「ツーリング」見出しへ
トップページへ

ツーリングに行ってきました 北海道編(2) July 2001
三日目

朝早く目がさめたので朝食をパスして最北端の稚内、宗谷岬を目指して走り出しました。天気の方はまあまあだったのですが、途中から雨が降り始め、ついに本降りに。今回のツーリングで唯一の本降りとなりました。一旦とまって雨具に着替えて走り出しましたが、今度はガソリンに余裕がなくなってきました。日曜早朝である上に留萌から先は町らしい町は殆どなく雨中でのガス欠の恐怖にさらされながらきわどいところで給油をして走り続けました。稚内を回って宗谷岬が近づいてくるころ(10時くらい)になってようやく雨があがりました。宗谷岬についたころには自慢のピカピカだったXJRは泥の焼き付け塗装状態で虹色に焼けたチタンのエキパイも真っ黒になってしまいました。とりあえず目標のひとつだった日本最北端の地に到着したので記念写真をと思ったら猛烈な風でデジカメも手を離したらどこへいくか分からない状態だったので、あきらめかけたことろに新婚さんのカメラの撮影係りを頼まれ、お返しに一枚とってもらいました。という訳でその一枚が今回の全工程6000kmを突破するツーリングの中の唯一僕の写っている写真となったのでした。お昼に「最北端食堂」で「最北端ラーメン(シーフードが入っているだけのいまいちなラーメン、1300円)」を食べて宿泊地の網走に向かいます。
天気は一転して快晴となり北海道の美しい風景とオホーツクの青い海を楽しみながらXJRは快調に走り続け網走に無事到着。ホテルのフロントの人が非常に親切でバイクをシャッター着きのガレージに特別に停めさせてくれました。これで安心して寝られます。大きいホテルで食事もついていたのですが、味はいまいちで追加で3000円も出して注文したうにも全く期待はずれでした。やっぱり大きいホテルには限界があるのでしょう。

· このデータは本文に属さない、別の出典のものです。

(** [{ ...v, name: n }]: the own enumerable properties of [v], then [name]. *)
Definition spreadNamed (b : Builtins) (v : option Value) (n : string)
  : FileSystemItem :=
  match v with
  | Some (VItem it) =>
      Item n (type it) (content it) (children it) (created it) (modified it)
  | Some v' => Item n None None None None (ownStamp b v')
  | None => Item n None None None None None
  end.

Definition setModified (it : FileSystemItem) (t : Time) : FileSystemItem :=
  Item (name it) (type it) (content it) (children it) (created it) (Some t).

Definition setCreated (it : FileSystemItem) (t : Time) : FileSystemItem :=
  Item (name it) (type it) (content it) (children it) (Some t) (modified it).

Definition setChildren (it : FileSystemItem) (o : Children) : FileSystemItem :=
  Item (name it) (type it) (content it) (Some o) (created it) (modified it).

Definition welcome : string :=
  "Welcome to the Web CLI Terminal!" ++ Str.nl ++ "Type " ++ Str.dq ++ "help"
  ++ Str.dq ++ " to see available commands.".

Definition newDirectory (n : string) (o : Children) (now : Time) : FileSystemItem :=
  Item n (Some directory) None (Some o) (Some now) (Some now).

Definition newFile (n : string) (c : string) (now : Time) : FileSystemItem :=
  Item n (Some file) (Some c) None (Some now) (Some now).

Definition createInitialFileSystem (now : Time) : FileSystem :=
  {| root :=
       newDirectory ""
         [ ("home",
            newDirectory "home"
              [ ("user",
                 newDirectory "user"
                   [ ("welcome.txt", newFile "welcome.txt" welcome now);
                     ("documents", newDirectory "documents" [] now) ]
                   now) ]
              now);
           ("tmp", newDirectory "tmp" [] now) ]
         now;
     currentPath := ["home"; "user"] |}.

(** A page load: the seed tree and untouched built-in objects. *)
Definition initialWorld (now : Time) : World :=
  {| fileSystem := createInitialFileSystem now;
     builtins := {| memberStamp := []; protoStamp := None |} |}.

(** The loop shared by [getCurrentDirectory] and [getItemAtPath]: [None] is
    the early exit of the loop. *)
Fixpoint walk (b : Builtins) (current : Value) (path : list string) : option Value :=
  match path with
  | [] => Some current
  | segment :: rest =>
      match childrenOf current with
      | Some o =>
          match getProp b o segment with
          | Some v => walk b v rest
          | None => None
          end
      | None => None
      end
  end.

Definition getCurrentDirectory (w : World) : Value :=
  match walk (builtins w) (VItem (root (fileSystem w))) (currentPath (fileSystem w)) with
  | Some v => v
  | None => VItem (root (fileSystem w))
  end.

Definition getItemAtPath (w : World) (path : list string) : option Value :=
  walk (builtins w) (VItem (root (fileSystem w))) path.

Definition segmentsOf (inputPath : string) : list string :=
  filter (fun s => negb (Str.isEmpty s)) (Str.splitOn "/"%char inputPath).
Lemma New_returns_iff_every_entry_has_a_colon_witness :
  Split "lb1:host1,lb2" "," = ["lb1:host1"; "lb2"]
  ∧ ¬ (∃ s, New "lb1:host1,lb2" = Ok s)
  ∧ ¬ (∃ s, New "" = Ok s)
  ∧ ∃ s, New "lb1:host1" = Ok s.
Proof.
  split; [vm_compute; reflexivity|]. split_and!.
  - intros Hok.
    apply (proj1 (proj2 (New_returns_iff_every_entry_has_a_colon "lb1:host1,lb2")))
      in Hok.
    change (Split "lb1:host1,lb2" ",") with ["lb1:host1"; "lb2"] in Hok.
    apply Forall_cons in Hok as [_ Hok]. apply Forall_cons in Hok as [Hok _].
    simpl in Hok. decompose [or] Hok; discriminate || contradiction.
  - intros Hok.
    apply (proj1 (proj2 (New_returns_iff_every_entry_has_a_colon ""))) in Hok.
    change (Split "" ",") with [""] in Hok.
    apply Forall_cons in Hok as [Hok _]. exact Hok.
  - apply (proj2 (proj2 (New_returns_iff_every_entry_has_a_colon "lb1:host1"))).
    change (Split "lb1:host1" ",") with ["lb1:host1"].
    constructor; [|constructor]. simpl. tauto.
Defined.

Lemma New_builds_the_pool_from_the_entries_witness :
  New "lb1:host1:443,:nohost" = Ok example.ledger1
  ∧ empty example.ledger1
  ∧ dom (NlbHosts example.ledger1) = dom (NlbAllocationMap example.ledger1).
Proof.
  assert (Hnew : New "lb1:host1:443,:nohost" = Ok example.ledger1)
    by (vm_compute; reflexivity).
  split; [exact Hnew|].
  destruct (New_builds_the_pool_from_the_entries _ _ Hnew) as (Hempty & _ & _ & Hdom).
  split; [exact Hempty | exact Hdom].
Defined.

教訓2。「大きいホテルの食事に期待してはいけない」。温泉はとても広くてサウナもあり、バイクに理解のあるマッサージのおばさんとバイク談義に盛り上がって三日目も無事終了。走行約500km。

四日目
ずっと海岸沿いを走ってきたので四日目は少し内陸を走りながら苫小牧を目指します。阿寒湖を抜けて久しぶりのワインディング・ロードへ。JXRの実力を発揮して風のように北海道の峠道を走り抜け釧路に到着。そろそろお昼にしようかと思っていたところに大きなかにの卸売り屋さんの看板を見つけました。小売もしているかも知れないと思い、入ってみると店内にちょっとだけテーブルがあり、その場で食べられるとのこと。3800円のゆでたてのたらばがにを食べてみたらそれがまた本当に美味しく、人生40年、かにがこんなに美味しいもんだとは知りませんでした。表現力のなさが悔やまれるばかりですが、実に思い出に残るかにでした。あのかに食べたさでまた初夏の北海道に行くに違いないと確信して釧路をあとにします。
フェリーの時間が遅いのですこし遠回りをすることにして森進一で有名になった「えりも岬」を目指しましたが、着いてみるとこれがまた凄い霧で3m前も見えないような状態でした。仕方がないので夕張メロンアイスを食べて岬を見れないまま後にしました。しばらく(といっても50kmくらいは走るのですが)行ってからレコードの湯とかいう意味不明な名前の温泉に浸かって目的地の苫小牧へ、港についてバイクを停めると隣に泊まったバイクはなんとモンキー50。思わず「これで北海道をツーリングしたんですか?」と聞いてしまいました。モンキーはせいぜい時速50kmくらいしか出ないので普通に時速80km-100kmくらいで流れている北海道はかなりつらかっただろうと思ったらやはり途中で壊れてしまい、レンタカーで回ったとのことでした。その隣に目をやると今度はスクーターのホンダ・リード100。同じ質問をしたところリストラにあったので職を探しに北海道にきたとのことでした。交通費を総合的に考えるとスクーター+フェリーが安いからというのが理由のようでした。手取り17万円の仕事は探せなかったとがっかりされておられました。なぜわざわざ北海道で職探しかとも思いましたが、さすがにばつが悪くなって待合室で一休み。フェリーは一等客室を借りたのでとても快適でテレビを見たり大浴場で海を見ながらお湯に浸かったり本を読んだりしながら呑気に20時間を過ごし、船は無事に大洗港に着きました。常磐道をゆっくり走って無事帰宅。総走行距離2250kmに及ぶ北海道ツーリングは捕まることも事故ることもなく無事に終わったのでした。今度はBMWで行こうっと。